HWCF Evaluation Report 2007-2012

According to two UNCFRP team studies published today (September 17, 2014) in the American Journal of Preventive Medicine, the sixteen food and beverage companies making up the Healthy Weight Commitment Foundation sold 6.4 trillion fewer calories in the United States in 2012 than they did in 2007.

The companies participating in the pledge sold 60.4 trillion calories in 2007, the baseline year. In 2012, they sold 54 trillion calories. This 6.4 trillion calorie decline translates into a reduction of 78 calories per person in the United States per day. The first paper shows that the largest calorie cuts came from sweets and snacks; cereals, granolas and other grain products; fats, oils and dressings; and carbonated soft drinks.

The second paper evaluated the impact of HWCF’s pledge to sell fewer calories on the number of calories purchased by families with children (ages 2-18). Consistent with the first study, there was a significant per capita decline in CPG caloric purchases between 2000 and 2012 among households with children from all brand categories (HWCF, non-HWCF, and private label). After adjusting for sociodemographic and economic factors, calories purchased from HWCF products had the steepest decline in both the pre- and post-pledge periods, but the post-pledge declines from HWCF products were less than what would have been expected given the pre-pledge trends.

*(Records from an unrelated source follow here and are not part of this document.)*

Lemma core_leave E E' ws next nw w x :
  core E ws next nw → ws !! w = Some x →
  updated (w_resource x) (count_waiting (w_mode x) pred (E (w_resource x))) E E' →
  core E' (delete w ws) next nw.
Proof.
  intros I Hw Hup. eapply core_counts; [done|done|..].
  - intros excl. rewrite (waiting_on_delete _ _ _ _ _ Hw).
    destruct (decide (is_exclusive (w_mode x) = excl)).
    + rewrite !bool_decide_eq_true_2 by done. simpl. done.
    + rewrite !bool_decide_eq_false_2 by tauto. done.
  - intros r' excl Hne. rewrite (waiting_on_delete _ _ _ _ _ Hw).
    by rewrite bool_decide_eq_false_2 by (intros [? _]; congruence).
  - intros w' [x' [_ Hw']%lookup_delete_Some]. by apply (co_fresh _ _ _ _ I).
Qed.

(** A lease is given back. *)
Definition drop_lease (l : Z) (rs rs' : ResourceState) : Prop :=
  waiting_shared rs' = waiting_shared rs ∧ waiting_exclusive rs' = waiting_exclusive rs ∧
  (exclusive_lease rs' = exclusive_lease rs ∨ exclusive_lease rs' = None) ∧
  shared_leases rs' ⊆ shared_leases rs ∧
  (∀ l', holds rs' l' ↔ holds rs l' ∧ l' ≠ l).

Lemma core_release E E' ws next nw r l rs' :
  core E ws next nw → updated r rs' E E' → drop_lease l (E r) rs' → core E' ws next nw.
Proof.
  intros [H1 H2 H3 H4 H5 H6 H7] [Hr Hother] (D1 & D2 & D3 & D4 & D5).
  assert (Hholds : ∀ r' l', holds (E' r') l' → holds (E r') l').
  { intros r' l'. destruct (decide (r' = r)) as [->|Hne]; [|by rewrite Hother].
    rewrite Hr, D5. tauto. }
  split; try done.
  - intros r'. destruct (decide (r' = r)) as [->|Hne]; [|by rewrite Hother]. by rewrite Hr, D1.
  - intros r'. destruct (decide (r' = r)) as [->|Hne]; [|by rewrite Hother]. by rewrite Hr, D2.
  - intros r'. destruct (decide (r' = r)) as [->|Hne]; [|by rewrite Hother; eauto].
    rewrite Hr. intros Hex. destruct D3 as [D3|D3]; rewrite D3 in Hex; [|by destruct Hex].
    specialize (H3 r Hex). set_solver.
  - intros r' l' Hl%Hholds. eauto.
  - intros r1 r2 l' Hl1%Hholds Hl2%Hholds. eauto.
Qed.

(* ------------------------------------------------------------------ *)
(** ** The operations keep the invariant *)

Lemma entry_insert r rs m n ws nw p r' :
  entry r' (mkManagerState (<[r := rs]> m) n ws nw p) =
  if decide (r' = r) then rs else default empty_resource (m !! r').
Proof.
  unfold entry. simpl. case_decide; subst; [by rewrite lookup_insert_eq|].
  by rewrite lookup_insert_ne.
Qed.

Lemma unused_empty rs : unused rs = true → rs = empty_resource.
Proof.
  unfold unused. destruct rs as [sh ex ws we]. simpl. intros H.
  destruct (bool_decide (sh = ∅)) eqn:E1, ex, (bool_decide (ws = 0)) eqn:E2,
    (bool_decide (we = 0)) eqn:E3; try done.
  apply bool_decide_eq_true in E1 as ->, E2 as ->, E3 as ->. done.
Qed.

Lemma used_holds rs l : holds rs l → unused rs = false.
Proof.
  unfold unused. intros [Hl|Hl]; apply not_true_iff_false; intros H.
  - rewrite Hl in H. simpl in H. by rewrite andb_false_r in H.
  - destruct (bool_decide_reflect (shared_leases rs = ∅)) as [E|]; [|done].
    rewrite E in Hl. set_solver.
Qed.

Lemma used_waiting rs : waiting_shared rs ≠ 0 ∨ waiting_exclusive rs ≠ 0 → unused rs = false.
Proof.
  unfold unused. intros [H|H]; rewrite (bool_decide_eq_false_2 _ H), ?andb_false_r; done.
Qed.

(** [RemoveUnusedResourceLocked] and the end of [Release] store an entry
    unless it is unused: the entries that are read are the same. *)
Definition put (r : string) (rs : ResourceState) (s : ManagerState) : ManagerState :=
  if unused rs then s <| resources ::= delete r |> else set_entry r rs s.

Lemma entry_put r rs s r' : entry r' (put r rs s) = if decide (r' = r) then rs else entry r' s.
Proof.
  unfold put. destruct (unused rs) eqn:Hu; [|apply entry_insert].
  unfold entry. simpl. case_decide; subst.
  - rewrite lookup_delete_eq. simpl. by rewrite (unused_empty _ Hu).
  - by rewrite lookup_delete_ne.
Qed.

Lemma put_used r rs s r' rs' :
  (∀ r rs, resources s !! r = Some rs → unused rs = false) →
  resources (put r rs s) !! r' = Some rs' → unused rs' = false.
Proof.
  intros Hused. unfold put. destruct (unused rs) eqn:Hu; simpl.
  - intros [_ Hr]%lookup_delete_Some. eauto.
  - intros [[-> ->]|[_ Hr]]%lookup_insert_Some; eauto.
Qed.

Lemma put_used_eq r rs s : unused rs = false → put r rs s = set_entry r rs s.
Proof. unfold put. by intros ->. Qed.
Lemma put_next r rs s : next_lease_id (put r rs s) = next_lease_id s.
Proof. unfold put. by case_match. Qed.
Lemma put_waiters r rs s : waiters (put r rs s) = waiters s.
Proof. unfold put. by case_match. Qed.
Lemma put_next_waiter r rs s : next_waiter (put r rs s) = next_waiter s.
Proof. unfold put. by case_match. Qed.
Lemma put_pending r rs s : pending_notifications (put r rs s) = pending_notifications s.
Proof. unfold put. by case_match. Qed.

Lemma RemoveUnused_put r rs s : RemoveUnusedResourceLocked r (set_entry r rs s) = put r rs s.
Proof.
  unfold RemoveUnusedResourceLocked, put, set_entry. unfold entry. simpl.
  rewrite lookup_insert_eq. simpl. destruct (unused rs) eqn:Hu; [|done].
  unfold set_field. simpl. by rewrite delete_insert_eq.
Qed.

(** Granting a lease, seen from outside. *)
Definition grant (r : string) (m : ResourceLockMode) (s : ManagerState) : ManagerState :=
  put r (add_lease m (next_lease_id s) (entry r s)) (s <| next_lease_id ::= u64_incr |>).

Lemma holds_add_lease_new m l rs : holds (add_lease m l rs) l.
Proof. unfold add_lease, holds. case_bool_decide; simpl; [by left|right; set_solver]. Qed.

Lemma CreateLockLocked_grant r m s :
  CreateLockLocked r m s = (grant r m s, mkHandle r m (next_lease_id s)).
Proof.
  unfold CreateLockLocked, grant, put. rewrite (used_holds _ _ (holds_add_lease_new _ _ _)).
  unfold add_lease. by case_bool_decide.
Qed.

(** An entry written and then written again. *)
Lemma grant_set_entry r m rs s :
  grant r m (set_entry r rs s) =
  put r (add_lease m (next_lease_id s) rs) (s <| next_lease_id ::= u64_incr |>).
Proof.
  unfold grant, put. unfold entry at 1 2. simpl. rewrite lookup_insert_eq. simpl.
  rewrite (used_holds _ _ (holds_add_lease_new _ _ _)). unfold set_entry, set_field. simpl.
  by rewrite insert_insert_eq.
Qed.

Lemma finish_wait_true r m s :
  finish_wait true r m s =
  (put r (add_lease m (next_lease_id s) (count_waiting m pred (entry r s)))
     (s <| next_lease_id ::= u64_incr |>),
   Acquired (mkHandle r m (next_lease_id s))).
Proof. unfold finish_wait. rewrite CreateLockLocked_grant. by rewrite grant_set_entry. Qed.

Lemma finish_wait_false r m s :
  finish_wait false r m s =
  (let s' := put r (count_waiting m pred (entry r s)) s in
   if bool_decide (m = Exclusive) then notify_all s' else s', NotAcquired).
Proof. unfold finish_wait. by rewrite RemoveUnused_put. Qed.

Lemma count_waiting_back m rs : count_waiting m pred (count_waiting m S rs) = rs.
Proof. unfold count_waiting. destruct rs. by case_bool_decide. Qed.

(** *** Predicates *)

Lemma wait_over_spec m rs :
  wait_over m rs = true →
  exclusive_lease rs = None ∧ (m = Exclusive → shared_leases rs = ∅) ∧
  (m ≠ Exclusive → waiting_exclusive rs = 0).
Proof.
  unfold wait_over, CanAcquireExclusive, CanAcquireShared.
  case_bool_decide; rewrite andb_true_iff, bool_decide_eq_true; intros [He ?];
    destruct (exclusive_lease rs); try done; auto.
Qed.

Lemma CanAcquire_spec m rs :
  CanAcquire rs m = true →
  exclusive_lease rs = None ∧ (m = Exclusive → shared_leases rs = ∅) ∧
  (m = Shared → waiting_exclusive rs = 0).
Proof.
  unfold CanAcquire, CanAcquireExclusive, CanAcquireShared.
  case_bool_decide; rewrite andb_true_iff, bool_decide_eq_true; intros [He ?];
    destruct (exclusive_lease rs); try done; split; try done; split; intros; by subst.
Qed.

(** A lease more, or a waiter more, makes no predicate true. *)
Lemma wait_over_add_lease m m' l rs :
  exclusive_lease rs = None → wait_over m' (add_lease m l rs) = true → wait_over m' rs = true.
Proof.
  intros Hn. unfold wait_over, add_lease, CanAcquireExclusive, CanAcquireShared.
  repeat (case_bool_decide; simpl; try done); rewrite Hn in *; simpl in *; try done.
  exfalso. set_solver.
Qed.

Lemma wait_over_count_S m m' rs :
  wait_over m' (count_waiting m S rs) = true → wait_over m' rs = true.
Proof.
  unfold wait_over, count_waiting, CanAcquireExclusive, CanAcquireShared.
  repeat (case_bool_decide; simpl; try done).
Qed.

Lemma wait_over_count_S_self m rs : wait_over m (count_waiting m S rs) = wait_over m rs.
Proof.
  unfold wait_over, count_waiting, CanAcquireExclusive, CanAcquireShared. by case_bool_decide.
Qed.

(** A shared waiter that leaves makes no predicate true. *)
Lemma wait_over_count_pred m m' rs :
  m ≠ Exclusive → wait_over m' (count_waiting m pred rs) = wait_over m' rs.
Proof. intros Hm. unfold count_waiting. by rewrite bool_decide_eq_false_2. Qed.

(** *** Moves *)

Lemma updated_put r rs s E s' :
  s' = put r rs s → (∀ r', entry r' s = E r') → updated r rs E (λ r', entry r' s').
Proof.
  intros -> HE. split; [|intros r' Hne]; rewrite entry_put; [by rewrite decide_True|].
  by rewrite decide_False, HE.
Qed.

Lemma inv_grant r m s :
  rm_inv s → (next_lease_id s < u64_modulus - 1)%Z →
  exclusive_lease (entry r s) = None → (m = Exclusive → shared_leases (entry r s) = ∅) →
  rm_inv (grant r m s).
Proof.
  intros [Hcore Hused Hwake] Hn Hnone Hexcl. unfold grant. split.
  - rewrite put_next, put_waiters, put_next_waiter. simpl.
    pose proof (co_next _ _ _ _ Hcore).
    rewrite u64_incr_small by lia. eapply core_grant; [done| |done|done]. by eapply updated_put.
  - intros r' rs'. apply put_used. done.
  - rewrite put_waiters, put_pending. simpl.
    intros w x Hw Hx Hp. rewrite entry_put. case_decide as Hr; [|by apply (Hwake w)].
    apply not_true_iff_false. intros Hover%wait_over_add_lease; [|done].
    rewrite <-Hr, (Hwake w) in Hover; done.
Qed.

A critical test of any industry-wide changes is ultimately the effect on the dietary intake of U.S. children. Our UNCFRP team is currently linking the CPG foods and beverages available from 2007 with the U.S. Department of Agriculture data used in NHANES from 2007–2008 through 2011–2012. Among other important research questions, this will allow us to assess the associations between the HWCF efforts and measured changes in U.S. diets, particularly those of children in lower income and racial/ethnic populations at greatest risk for childhood obesity.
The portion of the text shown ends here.